Government agencies, police, employers, and insurance companies
could literally categorize human lives and destroy human initiatives
if they were to gain access to the data. Only with well thought
out ethical standards and judiciously developed ethical policies
can the worst results imaginable be avoided. The very dignity
and freedom of human life swings in the balance between ethical
and unethical handling of this one bioscientific project.
The genome project is the life science project of the 1990s
and can easily be compared with the physics project to unlock
the power of the atom in the 1940s. The potential for good is
great, but unless the associated ethical issues are openly discussed
and thought through in advance, human life as we know it today
in a civilized, free and democratic society may be undermined.

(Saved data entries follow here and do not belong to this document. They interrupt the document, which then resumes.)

(** * STM32 OTGv1 USB low level driver: FIFO allocator, packet transfer
      primitives and transmit fill engine.

    A shallow embedding of [STM32/OTGv1/usb_lld.c].  Unsigned 32-bit
    quantities ([uint32_t], [size_t]) are integers in [Z] with the
    wrap-around written out through [u32]; addresses are integers; RAM is a
    total map from addresses to bytes; the memory mapped FIFO registers are
    an output log (TX side) and an input stream (RX side).  Loops whose
    iteration count is not fixed by their header run on fuel and return
    [None] when it is exhausted. *)

From Stdlib Require Import ZArith List Lia Bool Sorted.
From coqutil Require Import Byte Word.LittleEndianList.
Import ListNotations.
Local Open Scope Z_scope.

(** ** Machine arithmetic and loops *)

(** Value of an expression of type [uint32_t] / [size_t]. *)
Definition u32 (z : Z) : Z := z mod 2 ^ 32.

(** Outcome of one pass through a loop body: go round again ([continue], or
    the end of the body), or leave the loop ([break], [return], or a false
    loop condition). *)
Inductive ctl (S R : Type) : Type :=
| Next (s : S)
| Exit (r : R).
Arguments Next {S R} s.
Arguments Exit {S R} r.

(** [while (...) body], with a body that may itself fail to return. *)
Fixpoint iterate {S R : Type} (fuel : nat) (body : S -> option (ctl S R))
  (s : S) : option R :=
  match fuel with
  | O => None
  | Datatypes.S fuel' =>
      match body s with
      | None => None
      | Some (Exit r) => Some r
      | Some (Next s') => iterate fuel' body s'
      end
  end.

(** ** The FIFO RAM allocator *)

(** The slice of [USBDriver] the allocator works on. *)
Record USBDriver := mkUSBDriver {
  pmnext : Z      (* uint32_t pmnext: next free word of the FIFO RAM *)
}.

(** The result of a routine that goes through a kernel debug check: either
    it returns a value, or the system is halted in the state reached. *)
Inductive result (A : Type) : Type :=
| Ret (a : A) (usbp : USBDriver)
| Panic (usbp : USBDriver).
Arguments Ret {A} a usbp.
Arguments Panic {A} usbp.

Definition final_driver {A} (r : result A) : USBDriver :=
  match r with Ret _ u => u | Panic u => u end.

Section Allocator.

The sheer numbers of ethical complexities are hard to imagine,
but the ominous consequences of not attending to the bioethical
dimensions of this project are even more ominous. With good
reason a percentage of the money allocated for the genome project
is committed to bioethics. Ethical questions generated by genetic
developments are already present in clinical settings but in
nowhere near the intensity which will develop once the new knowledge
turns into new therapies.
AIDS is another biomedical challenge shot through with ethical
dilemmas. LIke so many other diseases with which physicians
have battled over the years, waging an effective and aggressive
campaign against AIDS requires attention both to its biological
and bioethical dimensions. Sound strategy has from the start
considered scientific and ethical dimensions of the disease.
Committements to find vaccines and therapies have been joined
with campaigns to protect the human rights and dignity of people
with HIV and AIDS. Efforts to stop transmission of the disease
are combined with efforts to stop discrimination against disease
bearers in employment, travel, housing, access to heatlh care,
and in hospital-based medical care provided by doctors and nurses.
AIDS, like the genome project, shows the inevitability of bioethics
in contemporary life as well as the ever expanding complexity
of this field. On the pragmatic, concrete level, there are problems
of confidentiality; allocation of resources; use of human subjects
for research; health policy development for schools, work place,
prisons, and society at large; education and public campaigns;
privacy; screening; informed consent; and on and on. No single
aspect of the AIDs epidemic is devoid of its bioethical dimension.
Bioethics will continue to expand and to be considered important
as far as we can see because biological sciences will remain
critical and the two are inseparable. Ethical policies will
be required in every institution. Codes and laws, both national
and international, political and professional, will have to
be developed, then continually improved and updated. No end
is in sight for new roles for clinical professionals who are
conversant with modern medical ethics. The discipline which
emerged in the last half of the 20th century in the U.S. and
Europe is now a world wide enterprise. It is hard to imagine
that it will not still be with us long into the coming millenium.
References
- Nuremburgh
Code. Cited by Robert J. Levine, Ethics and Regulation
of Clinical Research, Second Edition (New Haven: Yale
University Press, 1988), Appendix 3, 425.
- Henry
K. Beecher, "Ethics and Clinical Research," The New England
Journal of Medicine, 274 (1996) 1354-1360.
- Edmund
D. Pellegrino and Thomas K. McElhinney. Teaching Ethics,
the Humanities and Human Values in Medical Schools: A Ten-Year
Overview, (Washington, DC: Institute on Human Values
in Medicine Society for Health and Human Values).
- Stephen
Toulmin, "How Medicine Saved the Life of Ethics," Perspectives
in Biology and Medicine, 25, (4) Summer 1973, 736-750.